§ **Material provided**:
(* ===== verification/ConfigModel.v ===== *)
(** The experiment file as data ([pkg/config], config.go): one record per
    configuration block, with the zero values the checks compare with. *)

From S2P Require Import Prelude Core ConfigDeployment.

(** [ExecutionConfig]. *)
Record ExecutionConfig := {
  ec_Concurrency : Z;
  ec_LoopDuration : string;
  ec_Loop : Z;
  ec_ArrivalsFile : string;
  ec_ArrivalRatePerMin : float64
}.

(** [RuntimeConfig] and [RuntimeConfigValues]. *)
Record RuntimeConfigValues := {
  rv_File : string;
  rv_Executable : string;
  rv_StartupTimeoutText : string;
  rv_StopTimeoutText : string;
  rv_StartupTimeout : Z;
  rv_StopTimeout : Z;
  rv_ResolvedFile : string;
  rv_GPUIndices : list Z
}.
Record RuntimeConfig := { rc_Backend : string; rc_Mode : string; rc_Config : RuntimeConfigValues }.

(** [ResourceOverrides] and [RuntimeOverrides]. *)
Record ResourceOverrides := { rs_CPU : option float64; rs_MemoryMB : option Z }.
Record RuntimeOverrides := {
  rn_HarnessResources : ResourceOverrides;
  rn_AgentSandboxResources : ResourceOverrides;
  rn_AgentTimeoutSeconds : option float64;
  rn_AgentTimeout : option Z;
  rn_VerifierTimeoutFloorSeconds : option float64;
  rn_VerifierTimeoutFloor : option Z
}.

(** [ProfileModel], [JudgeConfig] and [FactConfig]. *)
Record ProfileModel := {
  pm_ID : string;
  pm_BaseURL : string;
  pm_APIKeyEnv : string;
  pm_ReasoningEffort : string;
  pm_ContextLength : Z;
  pm_MaxTokens : Z;
  pm_Temperature : option float64
}.
Record JudgeConfig := { jc_Model : ProfileModel; jc_Enabled : option bool; jc_Provider : string }.
Record FactConfig := {
  fc_Provider : string;
  fc_BaseURL : string;
  fc_ID : string;
  fc_APIKeyEnv : string;
  fc_JinaAPIKeyEnv : string
}.
Definition ProfileModel_is_zero (m : ProfileModel) : bool :=
  String.eqb (pm_ID m) "" && String.eqb (pm_BaseURL m) "" && String.eqb (pm_APIKeyEnv m) "" &&
  String.eqb (pm_ReasoningEffort m) "" && (pm_ContextLength m =? 0) && (pm_MaxTokens m =? 0) &&
  negb (is_some (pm_Temperature m)).

(** [coreModel]. *)
Definition coreModel (m : ProfileModel) (provider : string) : ModelConfig :=
  {| mc_Provider := provider; mc_BaseURL := pm_BaseURL m; mc_Model := pm_ID m; mc_APIKeyEnv := pm_APIKeyEnv m;
     mc_ReasoningEffort := pm_ReasoningEffort m; mc_ContextLength := pm_ContextLength m;
     mc_MaxTokens := pm_MaxTokens m; mc_Temperature := pm_Temperature m |}.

§ **Exercise brief**: The reply should consist only of the line containing "fc_ID : string;" and all lines after it in the listing above, reproduced exactly.

§ **Response to this exercise**:
  fc_ID : string;
  fc_APIKeyEnv : string;
  fc_JinaAPIKeyEnv : string
}.
Definition ProfileModel_is_zero (m : ProfileModel) : bool :=
  String.eqb (pm_ID m) "" && String.eqb (pm_BaseURL m) "" && String.eqb (pm_APIKeyEnv m) "" &&
  String.eqb (pm_ReasoningEffort m) "" && (pm_ContextLength m =? 0) && (pm_MaxTokens m =? 0) &&
  negb (is_some (pm_Temperature m)).

(** [coreModel]. *)
Definition coreModel (m : ProfileModel) (provider : string) : ModelConfig :=
  {| mc_Provider := provider; mc_BaseURL := pm_BaseURL m; mc_Model := pm_ID m; mc_APIKeyEnv := pm_APIKeyEnv m;
     mc_ReasoningEffort := pm_ReasoningEffort m; mc_ContextLength := pm_ContextLength m;
     mc_MaxTokens := pm_MaxTokens m; mc_Temperature := pm_Temperature m |}.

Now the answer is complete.